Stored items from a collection
━━━━━━━━━━━━━━━━━━━━━━━━━━━━━━

Definition QUEUE_INSERT_HEAD (h q : Z) : lm unit :=
  v ← QUEUE_NEXT h; set_next q v;;
  set_prev q h;;
  QUEUE_NEXT_PREV q q;;
  set_next h q.

Definition QUEUE_INSERT_TAIL (h q : Z) : lm unit :=
  set_next q h;;
  v ← QUEUE_PREV h; set_prev q v;;
  QUEUE_PREV_NEXT q q;;
  set_prev h q.

Definition QUEUE_REMOVE (q : Z) : lm unit :=
  v ← QUEUE_NEXT q; QUEUE_PREV_NEXT q v;;
  v ← QUEUE_PREV q; QUEUE_NEXT_PREV q v.

(** ** Writes to different words commute *)

Lemma wn_wv a v b w m : wn a v (wv b w m) = wv b w (wn a v m).
Proof.
  apply map_eq. intros x. unfold wn, wv. destruct (decide (a = x)), (decide (b = x)); subst;
    repeat first [rewrite lookup_alter_eq | rewrite lookup_alter_ne by done]; try done.
  by destruct (m !! x).
Qed.
Lemma wv_wv a v b w m : a ≠ b → wv a v (wv b w m) = wv b w (wv a v m).
Proof. intros. by apply alter_alter_ne. Qed.

(** Two runs with the same results. *)
Lemma same_run {S A} (c1 c2 : cm S A) s a s' :
  wp c1 (λ v t, v = a ∧ t = s') s → wp c2 (λ v t, v = a ∧ t = s') s → c1 s = c2 s.
Proof.
  intros (? & ? & -> & -> & ->)%wp_elim (? & ? & -> & -> & ->)%wp_elim. done.
Qed.

Ltac queue_step := first
  [ lh_step
  | lazymatch goal with
    | |- wp (QUEUE_NEXT _) _ _ => unfold QUEUE_NEXT
    | |- wp (QUEUE_PREV _) _ _ => unfold QUEUE_PREV
    | |- wp (QUEUE_PREV_NEXT _ _) _ _ => unfold QUEUE_PREV_NEXT, QUEUE_PREV
    | |- wp (QUEUE_NEXT_PREV _ _) _ _ => unfold QUEUE_NEXT_PREV, QUEUE_NEXT
    | |- wp (get_next _) _ _ => eapply wp_get_next; [lh_ne|by lh_rw|]
    | |- wp (get_prev _) _ _ => eapply wp_get_prev; [lh_ne|by lh_rw|]
    end ].

(** ** Single nodes: the same as list.h *)

Section same.
Variables (h q : Z) (m : list_mem).

Lemma queue_insert_head_same xs :
  is_list m h xs → is_Some (nx m q) → q ∉ h :: xs → q ≠ 0 → QUEUE_INSERT_HEAD h q m = list_add q h m.
Proof.
  intros Hl Hq Hin Hz. pose proof (is_list_next _ _ _ Hl).
  assert (h ≠ 0) by (eapply is_list_nz; [done|left]).
  assert (h ≠ q) by set_solver.
  assert (hdd h xs ≠ q) by by apply hdd_ne.
  assert (hdd h xs ≠ 0) by (apply hdd_ne; by destruct Hl as (_ & _ & ?)).
  assert (is_Some (nx m h)) by (by eapply is_list_live; [|left]).
  assert (is_Some (nx m (hdd h xs))).
  { eapply is_list_live; [done|]. pose proof (hdd_in h xs). set_solver. }
  eapply same_run; [unfold QUEUE_INSERT_HEAD; repeat queue_step; by split|].
  unfold list_add, __list_add. repeat queue_step. split; [done|].
  by rewrite !wn_wv, (wv_wv q) by done.
Qed.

━━━━━━━━━━━━━━━━━━━━━━━━━━━━━━

A single number is the whole answer: how many lines in the entries hold the word "left".

2